→ DATA EXTRACTS
(** * mp3srv: a shallow embedding of [mp3.py] and its HTTP behaviour

    The program is a forty-line Python script on top of the standard
    library: it validates a root directory, changes into it and serves
    three kinds of GET request through a subclass of
    [http.server.SimpleHTTPRequestHandler].  This development embeds

    - the Python built-ins the script calls ([str.split], [str.lower],
      [str.endswith], [str.encode], [json.dumps], [urllib.parse.unquote]);
    - the process environment (a file-system tree with a working directory);
    - the handler class of the script ([do_GET], [send_html], [send_json]);
    - the inherited static file handler of CPython's [http.server]
      ([translate_path], [send_head], [list_directory], [do_GET]), following
      the library source (CPython 3.11) function by function;
    - the start-up script and the [socketserver] request loop;
    - the two things the embedded page does with the server: it reads the
      playlist as JSON and asks for an entry by [encodeURIComponent];
    - the player script of the page ([load], [next], [prev] and the
      callback of [fetch]).

    Python [str] values are sequences of Unicode code points and [bytes]
    values are sequences of octets; both are lists of [Z] here. *)

From Stdlib Require Import ZArith List String Ascii Bool Lia DecimalString.
Import ListNotations.
Local Open Scope Z_scope.
Local Open Scope list_scope.

(** ** Python strings and bytes *)

Abbreviation str := (list Z) (only parsing).
Abbreviation bytes := (list Z) (only parsing).

Definition ord (a : ascii) : Z := Z.of_N (N_of_ascii a).

Fixpoint lit (s : string) : str :=
  match s with
  | EmptyString => []
  | String a r => ord a :: lit r
  end.
Arguments lit s%_string.

(** The double quote character, which a string literal cannot hold. *)
Definition DQ : str := [34].

Fixpoint str_eqb (a b : str) : bool :=
  match a, b with
  | [], [] => true
  | x :: a', y :: b' => (x =? y) && str_eqb a' b'
  | _, _ => false
  end.

(** [c in s] for a single character [c]. *)
Definition str_contains (c : Z) (s : str) : bool := existsb (Z.eqb c) s.

(** [s.startswith(p)] *)
Fixpoint str_startswith (s p : str) {struct p} : bool :=
  match p, s with
  | [], _ => true
  | y :: p', x :: s' => (x =? y) && str_startswith s' p'
  | _ :: _, [] => false
  end.

(** [s.endswith(suffix)]: the last [len(suffix)] characters of [s] are
    compared with [suffix]. *)
Definition str_endswith (s suffix : str) : bool :=
  str_eqb (skipn (List.length s - List.length suffix) s) suffix.

(** [s.lower()].  ASCII capitals are mapped to their small letters.  Code
    points outside ASCII are left as they are: the Unicode lower-case
    mapping of a non-ASCII code point never yields one of the characters
    [.], [m], [p], [3], so the suffix test of the playlist filter does not
    see the difference. *)
Definition lower_cp (c : Z) : Z :=
  if (65 <=? c) && (c <=? 90) then c + 32 else c.

Definition str_lower (s : str) : str := map lower_cp s.

(** [s.split(sep)] for a one-character separator. *)
Fixpoint str_split (sep : Z) (s : str) : list str :=
  match s with
  | [] => [[]]
  | c :: r =>
      if c =? sep then [] :: str_split sep r
      else match str_split sep r with
           | w :: ws => (c :: w) :: ws
           | [] => [[c]]
           end
  end.

(** [s.split(sep, 1)]: at most one split, at the first separator. *)
Fixpoint str_split1 (sep : Z) (s : str) : list str :=
  match s with
  | [] => [[]]
  | c :: r =>
      if c =? sep then [[]; r]
      else match str_split1 sep r with
           | w :: ws => (c :: w) :: ws
           | [] => [[c]]
           end
  end.

(** Indexing a list of strings at [0]. *)
Definition item0 (l : list str) : str := hd [] l.

(** [sep.join(parts)] *)
Fixpoint str_join (sep : str) (parts : list str) : str :=
  match parts with
  | [] => []
  | [p] => p
  | p :: rest => p ++ sep ++ str_join sep rest
  end.

(** [str.isspace] on one code point, the set [str.rstrip()] removes. *)
Definition is_space (c : Z) : bool :=
  ((9 <=? c) && (c <=? 13)) || ((28 <=? c) && (c <=? 32))
  || (c =? 0x85) || (c =? 0xA0) || (c =? 0x1680)
  || ((0x2000 <=? c) && (c <=? 0x200A))
  || (c =? 0x2028) || (c =? 0x2029) || (c =? 0x202F)
  || (c =? 0x205F) || (c =? 0x3000).

Fixpoint lstrip (s : str) : str :=
  match s with
  | c :: r => if is_space c then lstrip r else s
  | [] => []
  end.

(** [s.rstrip()] *)
Definition str_rstrip (s : str) : str := rev (lstrip (rev s)).

(** [str(n)] for a non-negative integer. *)
Definition str_of_int (n : Z) : str :=
  lit (NilZero.string_of_uint (N.to_uint (Z.to_N n))).

(** *** UTF-8 *)

(** [s.encode()]: strict UTF-8; a surrogate (or a value that is no code
    point) raises [UnicodeEncodeError], here [None]. *)
Definition utf8_encode_cp (c : Z) : option bytes :=
  if c <? 0 then None
  else if c <? 0x80 then Some [c]
  else if c <? 0x800 then
    Some [Z.lor 0xC0 (Z.shiftr c 6); Z.lor 0x80 (Z.land c 0x3F)]
  else if c <? 0x10000 then
    if (0xD800 <=? c) && (c <=? 0xDFFF) then None
    else Some [Z.lor 0xE0 (Z.shiftr c 12);
               Z.lor 0x80 (Z.land (Z.shiftr c 6) 0x3F);
               Z.lor 0x80 (Z.land c 0x3F)]
  else if c <? 0x110000 then
    Some [Z.lor 0xF0 (Z.shiftr c 18);
          Z.lor 0x80 (Z.land (Z.shiftr c 12) 0x3F);
          Z.lor 0x80 (Z.land (Z.shiftr c 6) 0x3F);
          Z.lor 0x80 (Z.land c 0x3F)]
  else None.

Fixpoint str_encode (s : str) : option bytes :=
  match s with
  | [] => Some []
  | c :: r =>
      match utf8_encode_cp c, str_encode r with
      | Some b, Some bs => Some (b ++ bs)
      | _, _ => None
      end
  end.

(** The two error handlers [urllib.parse.unquote] is called with. *)
Inductive errors := Replace | Surrogatepass.

Definition is_cont (b : Z) : bool := (0x80 <=? b) && (b <=? 0xBF).

Definition cp2 (b0 b1 : Z) : Z :=
  Z.lor (Z.shiftl (Z.land b0 0x1F) 6) (Z.land b1 0x3F).
Definition cp3 (b0 b1 b2 : Z) : Z :=
  Z.lor (Z.shiftl (Z.land b0 0x0F) 12)
        (Z.lor (Z.shiftl (Z.land b1 0x3F) 6) (Z.land b2 0x3F)).
Definition cp4 (b0 b1 b2 b3 : Z) : Z :=
  Z.lor (Z.shiftl (Z.land b0 0x07) 18)
        (Z.lor (Z.shiftl (Z.land b1 0x3F) 12)
               (Z.lor (Z.shiftl (Z.land b2 0x3F) 6) (Z.land b3 0x3F))).

(** What the decoder finds at the head of its input: a code point that
    takes [n] bytes, or an ill-formed sequence whose first [n] bytes are in
    error (CPython reports an invalid start byte, an invalid continuation
    byte after 1, 2 or 3 good bytes, or an unexpected end of data, which
    covers everything that is left). *)
Inductive utf8_step := Good (cp : Z) (n : nat) | Bad (n : nat).

Definition second_ok (b0 b1 : Z) : bool :=
  is_cont b1
  && negb ((b0 =? 0xE0) && (b1 <? 0xA0))
  && negb ((b0 =? 0xED) && (0xA0 <=? b1))
  && negb ((b0 =? 0xF0) && (b1 <? 0x90))
  && negb ((b0 =? 0xF4) && (0x90 <=? b1)).

Definition utf8_head (b0 : Z) (r : bytes) : utf8_step :=
  if b0 <? 0x80 then Good b0 1
  else if b0 <? 0xC2 then Bad 1
  else if b0 <? 0xE0 then
    match r with
    | [] => Bad 1
    | b1 :: _ => if is_cont b1 then Good (cp2 b0 b1) 2 else Bad 1
    end
  else if b0 <? 0xF0 then
    match r with
    | [] => Bad 1
    | b1 :: r1 =>
        if negb (second_ok b0 b1) then Bad 1
        else match r1 with
             | [] => Bad 2
             | b2 :: _ => if is_cont b2 then Good (cp3 b0 b1 b2) 3 else Bad 2
             end
    end
  else if b0 <? 0xF5 then
    match r with
    | [] => Bad 1
    | b1 :: r1 =>
        if negb (second_ok b0 b1) then Bad 1
        else match r1 with
             | [] => Bad 2
             | b2 :: r2 =>
                 if negb (is_cont b2) then Bad 2
                 else match r2 with
                      | [] => Bad 3
                      | b3 :: _ =>
                          if is_cont b3 then Good (cp4 b0 b1 b2 b3) 4
                          else Bad 3
                      end
             end
    end
  else Bad 1.
(* ===== verification/Machine.v ===== *)
(** * The machine: global state, port I/O and the statement monad

    The kernel's C files keep their state in static variables.  [kernel]
    gathers them, one field per source file, with the memory and the history
    of port accesses.  A C function is a [K A]: from a kernel state it is
    [Done] with a result and a new state, [Fault]s (undefined behaviour or a
    CPU exception), or [Spin]s (a loop that exhausted its fuel).

    The devices behind the ports are not part of the sources: [Hardware] gives
    the value a port returns as a function of the whole history of port
    accesses, so that a register may answer differently every time. *)

From S2P Require Import Prelude Memory Types.

Inductive io_event :=
| Out8 (port val : Z)
| Out16 (port val : Z)
| In8 (port val : Z)
| In16 (port val : Z).

Class Hardware := {
  hw_in8 : list io_event → Z → Z;
  hw_in16 : list io_event → Z → Z }.

Record kernel := Kernel {
  k_io : list io_event;
  k_mem : mem;
  k_screen : ScreenH.screen_t;
  k_pmm : PmmH.pmm_manager_t;
  k_heap : KheapH.heap_t;
  k_paging : PagingH.paging_state;
  k_proc : ProcessH.proc_state;
  k_sched : ProcessH.sched_state;
  k_timer : InterruptH.timer_state;
  k_idt : InterruptH.idt_state;
  k_dev : DeviceH.device_state;
  k_fs : FsH.fs_state;
  k_ata : AtaH.ata_state;
  k_sys : SyscallH.syscall_state }.

Definition set_io (v : list io_event) (k : kernel) : kernel :=
  Kernel v (k_mem k) (k_screen k) (k_pmm k) (k_heap k) (k_paging k) (k_proc k) (k_sched k)
    (k_timer k) (k_idt k) (k_dev k) (k_fs k) (k_ata k) (k_sys k).
Definition set_mem (v : mem) (k : kernel) : kernel :=
  Kernel (k_io k) v (k_screen k) (k_pmm k) (k_heap k) (k_paging k) (k_proc k) (k_sched k)
    (k_timer k) (k_idt k) (k_dev k) (k_fs k) (k_ata k) (k_sys k).
Definition set_screen (v : ScreenH.screen_t) (k : kernel) : kernel :=
  Kernel (k_io k) (k_mem k) v (k_pmm k) (k_heap k) (k_paging k) (k_proc k) (k_sched k)
    (k_timer k) (k_idt k) (k_dev k) (k_fs k) (k_ata k) (k_sys k).
Definition set_pmm (v : PmmH.pmm_manager_t) (k : kernel) : kernel :=
  Kernel (k_io k) (k_mem k) (k_screen k) v (k_heap k) (k_paging k) (k_proc k) (k_sched k)
    (k_timer k) (k_idt k) (k_dev k) (k_fs k) (k_ata k) (k_sys k).
Definition set_heap (v : KheapH.heap_t) (k : kernel) : kernel :=
  Kernel (k_io k) (k_mem k) (k_screen k) (k_pmm k) v (k_paging k) (k_proc k) (k_sched k)
    (k_timer k) (k_idt k) (k_dev k) (k_fs k) (k_ata k) (k_sys k).
Definition set_paging (v : PagingH.paging_state) (k : kernel) : kernel :=
  Kernel (k_io k) (k_mem k) (k_screen k) (k_pmm k) (k_heap k) v (k_proc k) (k_sched k)
    (k_timer k) (k_idt k) (k_dev k) (k_fs k) (k_ata k) (k_sys k).
Definition set_proc (v : ProcessH.proc_state) (k : kernel) : kernel :=
  Kernel (k_io k) (k_mem k) (k_screen k) (k_pmm k) (k_heap k) (k_paging k) v (k_sched k)
    (k_timer k) (k_idt k) (k_dev k) (k_fs k) (k_ata k) (k_sys k).
Definition set_sched (v : ProcessH.sched_state) (k : kernel) : kernel :=
  Kernel (k_io k) (k_mem k) (k_screen k) (k_pmm k) (k_heap k) (k_paging k) (k_proc k) v
    (k_timer k) (k_idt k) (k_dev k) (k_fs k) (k_ata k) (k_sys k).
Definition set_timer (v : InterruptH.timer_state) (k : kernel) : kernel :=
  Kernel (k_io k) (k_mem k) (k_screen k) (k_pmm k) (k_heap k) (k_paging k) (k_proc k)
    (k_sched k) v (k_idt k) (k_dev k) (k_fs k) (k_ata k) (k_sys k).
Definition set_idt (v : InterruptH.idt_state) (k : kernel) : kernel :=
  Kernel (k_io k) (k_mem k) (k_screen k) (k_pmm k) (k_heap k) (k_paging k) (k_proc k)
    (k_sched k) (k_timer k) v (k_dev k) (k_fs k) (k_ata k) (k_sys k).
Definition set_dev (v : DeviceH.device_state) (k : kernel) : kernel :=
  Kernel (k_io k) (k_mem k) (k_screen k) (k_pmm k) (k_heap k) (k_paging k) (k_proc k)
    (k_sched k) (k_timer k) (k_idt k) v (k_fs k) (k_ata k) (k_sys k).
Definition set_fs (v : FsH.fs_state) (k : kernel) : kernel :=
  Kernel (k_io k) (k_mem k) (k_screen k) (k_pmm k) (k_heap k) (k_paging k) (k_proc k)
    (k_sched k) (k_timer k) (k_idt k) (k_dev k) v (k_ata k) (k_sys k).
Definition set_ata (v : AtaH.ata_state) (k : kernel) : kernel :=
  Kernel (k_io k) (k_mem k) (k_screen k) (k_pmm k) (k_heap k) (k_paging k) (k_proc k)
    (k_sched k) (k_timer k) (k_idt k) (k_dev k) (k_fs k) v (k_sys k).
Definition set_sys (v : SyscallH.syscall_state) (k : kernel) : kernel :=
  Kernel (k_io k) (k_mem k) (k_screen k) (k_pmm k) (k_heap k) (k_paging k) (k_proc k)
    (k_sched k) (k_timer k) (k_idt k) (k_dev k) (k_fs k) (k_ata k) v.

(** ** The monad *)

Inductive outcome (A : Type) : Type :=
| Done (a : A) (k : kernel)
| Fault
| Spin.
Arguments Done {A} a k.
Arguments Fault {A}.
Arguments Spin {A}.

Definition K (A : Type) : Type := kernel → outcome A.

Definition ret {A} (a : A) : K A := λ k, Done a k.
Definition bind {A B} (c : K A) (f : A → K B) : K B := λ k,
  match c k with Done a k' => f a k' | Fault => Fault | Spin => Spin end.
Definition fault {A} : K A := λ _, Fault.
Definition spin {A} : K A := λ _, Spin.
Definition gets {A} (f : kernel → A) : K A := λ k, Done (f k) k.
Definition modify (f : kernel → kernel) : K unit := λ k, Done tt (f k).

Declare Scope kernel_scope.
Delimit Scope kernel_scope with kernel.
Notation "'let*' x ':=' c 'in' f" := (bind c (λ x, f))
  (at level 10, x pattern, c at level 100, f at level 200,
   format "'let*'  x  ':='  c  'in' '//' f") : kernel_scope.
Notation "c1 ;;; c2" := (bind c1 (λ _, c2))
  (at level 199, c2 at level 200, right associativity) : kernel_scope.
Notation "'when' b 'then' c" := (if b then c else ret tt)
  (at level 198, c at level 198) : kernel_scope.
#[global] Open Scope kernel_scope.

(** [for_list l body] runs [body] on every element of [l] in order. *)
Fixpoint for_list {A} (l : list A) (body : A → K unit) : K unit :=
  match l with
  | [] => ret tt
  | x :: l => body x ;;; for_list l body
  end.

Lemma bind_ret {A B} (a : A) (f : A → K B) k : bind (ret a) f k = f a k.
Proof. done. Qed.

Lemma Done_inj {A} (a b : A) k k' : Done a k = Done b k' → a = b ∧ k = k'.
Proof. by intros [= -> ->]. Qed.

Lemma bind_gets {A B} (f : kernel → A) (g : A → K B) k : bind (gets f) g k = g (f k) k.
Proof. done. Qed.

Lemma bind_modify {B} (f : kernel → kernel) (g : unit → K B) k :
  bind (modify f) g k = g tt (f k).
Proof. done. Qed.

Lemma bind_ret_tt (c : K unit) k : (c ;;; ret tt) k = c k.
Proof. unfold bind, ret. by destruct (c k) as [[] ?| |]. Qed.

Lemma bind_assoc {A B C} (c : K A) (f : A → K B) (g : B → K C) k :
  bind (bind c f) g k = bind c (λ a, bind (f a) g) k.
Proof. unfold bind. by destruct (c k). Qed.

Lemma bind_done {A B} (c : K A) (f : A → K B) k a k' :
  c k = Done a k' → bind c f k = f a k'.
Proof. unfold bind. by intros ->. Qed.

Lemma bind_done_inv {A B} (c : K A) (f : A → K B) k b k' :
  bind c f k = Done b k' → ∃ a k1, c k = Done a k1 ∧ f a k1 = Done b k'.
Proof. unfold bind. destruct (c k); naive_solver. Qed.

Lemma bind_ext {A B} (c : K A) (f g : A → K B) k :
  (∀ a k', c k = Done a k' → f a k' = g a k') → bind c f k = bind c g k.
Proof. unfold bind. intros E. destruct (c k) as [a k'| |]; [by apply E|done..]. Qed.

Lemma bind_for_list_app {A B} (l1 l2 : list A) body (f : unit → K B) k :
  bind (for_list (l1 ++ l2) body) f k = bind (for_list l1 body) (λ _, bind (for_list l2 body) f) k.
Proof.
  revert k. induction l1 as [|x l1 IH]; intros k; cbn [app for_list]; [done|].
  rewrite !bind_assoc. unfold bind in *. destruct (body x k); [apply IH|done|done].
Qed.

(** The state a command leaves behind, used to name the states of concrete runs. *)
Definition after {A} (c : K A) (k : kernel) : kernel :=
  match c k with Done _ k' => k' | _ => k end.

Lemma after_eq {A} (c : K A) k a k' : c k = Done a k' → after c k = k'.
Proof. unfold after. by intros ->. Qed.

Lemma after_run {A} (c : K A) k a k' : c k = Done a k' → c k = Done a (after c k).
Proof. unfold after. by intros ->. Qed.

(** ** Port I/O ([include/system.h], lines 22-35) *)

Definition outb (port val : Z) : K unit :=
  modify (λ k, set_io (Out8 (u16 port) (u8 val) :: k_io k) k).

Definition inb `{Hardware} (port : Z) : K Z := λ k,
  let v := u8 (hw_in8 (k_io k) (u16 port)) in
  Done v (set_io (In8 (u16 port) v :: k_io k) k).

Definition io_wait : K unit := outb 0x80 0.

(** ** Memory accesses *)

Definition load8 (a : Z) : K Z := gets (λ k, ld8 (k_mem k) a).
Definition load32 (a : Z) : K Z := gets (λ k, ld32 (k_mem k) a).
Definition store8 (a v : Z) : K unit := modify (λ k, set_mem (st8 (k_mem k) a v) k).
Definition store32 (a v : Z) : K unit := modify (λ k, set_mem (st32 (k_mem k) a v) k).

#[global] Typeclasses Opaque ret bind fault spin gets modify outb for_list.

(** ** Console output as an effect

    A command that only writes to the console changes the screen and sends bytes
    to ports, and nothing else; it always returns.  [Prints c] is that promise,
    and instances propagate it through sequences of such commands, so that the
    other components reason about their diagnostics without knowing how the
    screen works. *)

Definition with_console (s : ScreenH.screen_t) (io : list io_event) (k : kernel) : kernel :=
  set_screen s (set_io io k).

Definition is_out8 (e : io_event) : Prop := match e with Out8 _ _ => True | _ => False end.

(** The history only grew, by bytes sent. *)
Definition sends (io io' : list io_event) : Prop := ∃ l, io' = l ++ io ∧ Forall is_out8 l.

#[export] Instance sends_preorder : PreOrder sends.
Proof.
  split.
  - intros io. by exists [].
  - intros io1 io2 io3 (l1 & -> & H1) (l2 & -> & H2). exists (l2 ++ l1).
    by rewrite app_assoc, list.Forall_app.
Qed.

Class Prints (c : K unit) : Prop :=
  prints : ∀ k, ∃ s io, c k = Done tt (with_console s io k) ∧ sends (k_io k) io.

#[export] Instance prints_ret : Prints (ret tt).
Proof. intros k. exists (k_screen k), (k_io k). by destruct k. Qed.

#[export] Instance prints_bind c1 c2 : Prints c1 → Prints c2 → Prints (c1 ;;; c2).
Proof.
  intros H1 H2 k. destruct (H1 k) as (s1 & io1 & E1 & Hs1).
  destruct (H2 (with_console s1 io1 k)) as (s2 & io2 & E2 & Hs2).
  exists s2, io2. unfold bind. rewrite E1, E2. split; [done|]. by etrans.
Qed.

#[export] Instance prints_if (b : bool) c1 c2 :
  Prints c1 → Prints c2 → Prints (if b then c1 else c2).
Proof. by destruct b. Qed.

Lemma prints_for_list {A} (l : list A) body :
  (∀ x, Prints (body x)) → Prints (for_list l body).
Proof. intros H. induction l; cbn; apply _. Qed.

#[export] Instance prints_outb p v : Prints (outb p v).
Proof.
  intros k. exists (k_screen k), (Out8 (u16 p) (u8 v) :: k_io k).
  split; [by destruct k|]. exists [Out8 (u16 p) (u8 v)]. split; [done|by constructor].
Qed.

Lemma bind_prints_sends {A} c (f : unit → K A) k `{!Prints c} :
  ∃ s io, bind c f k = f tt (with_console s io k) ∧ sends (k_io k) io.
Proof.
  destruct (prints (c:=c) k) as (s & io & E & Hs). exists s, io.
  split; [exact (bind_done c f _ _ _ E)|done].
Qed.

Lemma bind_prints {A} c (f : unit → K A) k `{!Prints c} :
  ∃ s io, bind c f k = f tt (with_console s io k).
Proof. destruct (bind_prints_sends c f k) as (s & io & E & _). by exists s, io. Qed.

(** [print_step] executes the console command at the head of a sequence in the
    goal, [print_last] a command that is a whole program. *)
Ltac print_step :=
  match goal with |- context [bind ?c ?f ?k] =>
    let s := fresh "s" in let io := fresh "io" in let E := fresh "E" in
    destruct (bind_prints c f k) as (s & io & E); rewrite E; clear E
  end.
Ltac print_last :=
  match goal with |- context [?c ?k = Done _ _] =>
    let s := fresh "s" in let io := fresh "io" in let E := fresh "E" in
    let H := constr:(_ : Prints c) in
    destruct (H k) as (s & io & E & _); rewrite E; clear E
  end.

(** [ksimpl] computes the fields of updated kernel states; [krun] also runs the
    monad's operators. *)
Ltac ksimpl := cbn [k_io k_mem k_screen k_pmm k_heap k_paging k_proc
  k_sched k_timer k_idt k_dev k_fs k_ata k_sys 
  set_io set_mem set_screen set_pmm set_heap set_paging set_proc
  set_sched set_timer set_idt set_dev set_fs set_ata set_sys with_console] in *.
Ltac krun := cbn beta iota zeta delta [bind ret gets modify fault spin load8 load32
  store8 store32 k_io k_mem k_screen k_pmm k_heap k_paging k_proc
  k_sched k_timer k_idt k_dev k_fs k_ata k_sys 
  set_io set_mem set_screen set_pmm set_heap set_paging set_proc
  set_sched set_timer set_idt set_dev set_fs set_ata set_sys with_console].

(** The state of a kernel but for its console: what a printing command keeps. *)
Definition same_but_console (k k' : kernel) : Prop :=
  k' = with_console (k_screen k') (k_io k') k.

#[export] Instance same_but_console_equiv : Equivalence same_but_console.
Proof.
  split.
  - by intros [].
  - intros [] []. unfold same_but_console, with_console, set_screen, set_io; cbn.
    intros H; by injection H as -> -> -> -> -> -> -> -> -> -> -> ->.
  - intros [] [] []. unfold same_but_console, with_console, set_screen, set_io; cbn.
    intros H1 H2. injection H1 as -> -> -> -> -> -> -> -> -> -> -> ->.
    by injection H2 as -> -> -> -> -> -> -> -> -> -> -> ->.
Qed.

Lemma same_but_console_with s io k : same_but_console k (with_console s io k).
Proof. by destruct k. Qed.

#[export] Hint Resolve same_but_console_with : word.

(** ** The static data before the kernel runs

    Everything is zero but for the explicit initialisers of [paging.c] (line
    10), [process.c] (line 13) and [timer.c] (lines 9-11). *)
Definition kernel_bss : kernel :=
  Kernel [] ∅
    (ScreenH.mk_screen ∅ 0 0 0)
    (PmmH.mk_pmm 0 0 0 ∅ false)
    (KheapH.mk_heap 0 0 0)
    (PagingH.mk_paging (PagingH.mk_pd ∅ ∅) ∅ ∅ PagingH.pd_kernel PagingH.pd_null 0)
    (ProcessH.mk_proc (replicate 64 ProcessH.pcb_zero) None 1 None)
    (ProcessH.mk_sched None None None 0)
    (InterruptH.mk_timer 0 100 10)
    (InterruptH.mk_idt ∅ 0 0 ∅)
    (DeviceH.mk_device_state ∅ 0)
    (FsH.mk_fs ∅ ∅ ∅ 0 ∅)
    (AtaH.mk_ata_state (replicate 2 (AtaH.mk_channel 0 0 0 0))
       ∅ false)
    (SyscallH.mk_syscall_state (replicate 32 (SyscallH.mk_syscall_info 0 [] None)) 0
       (replicate 8 (SyscallH.mk_ramdisk None 0 0))).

→ PROBLEM TO SOLVE
When copying the data above, please keep exactly the lines from its first line through the line with "Abbreviation bytes := (list", both ends included, and drop the rest.

→ WORKED SOLUTION
(** * mp3srv: a shallow embedding of [mp3.py] and its HTTP behaviour

    The program is a forty-line Python script on top of the standard
    library: it validates a root directory, changes into it and serves
    three kinds of GET request through a subclass of
    [http.server.SimpleHTTPRequestHandler].  This development embeds

    - the Python built-ins the script calls ([str.split], [str.lower],
      [str.endswith], [str.encode], [json.dumps], [urllib.parse.unquote]);
    - the process environment (a file-system tree with a working directory);
    - the handler class of the script ([do_GET], [send_html], [send_json]);
    - the inherited static file handler of CPython's [http.server]
      ([translate_path], [send_head], [list_directory], [do_GET]), following
      the library source (CPython 3.11) function by function;
    - the start-up script and the [socketserver] request loop;
    - the two things the embedded page does with the server: it reads the
      playlist as JSON and asks for an entry by [encodeURIComponent];
    - the player script of the page ([load], [next], [prev] and the
      callback of [fetch]).

    Python [str] values are sequences of Unicode code points and [bytes]
    values are sequences of octets; both are lists of [Z] here. *)

From Stdlib Require Import ZArith List String Ascii Bool Lia DecimalString.
Import ListNotations.
Local Open Scope Z_scope.
Local Open Scope list_scope.

(** ** Python strings and bytes *)

Abbreviation str := (list Z) (only parsing).
Abbreviation bytes := (list Z) (only parsing).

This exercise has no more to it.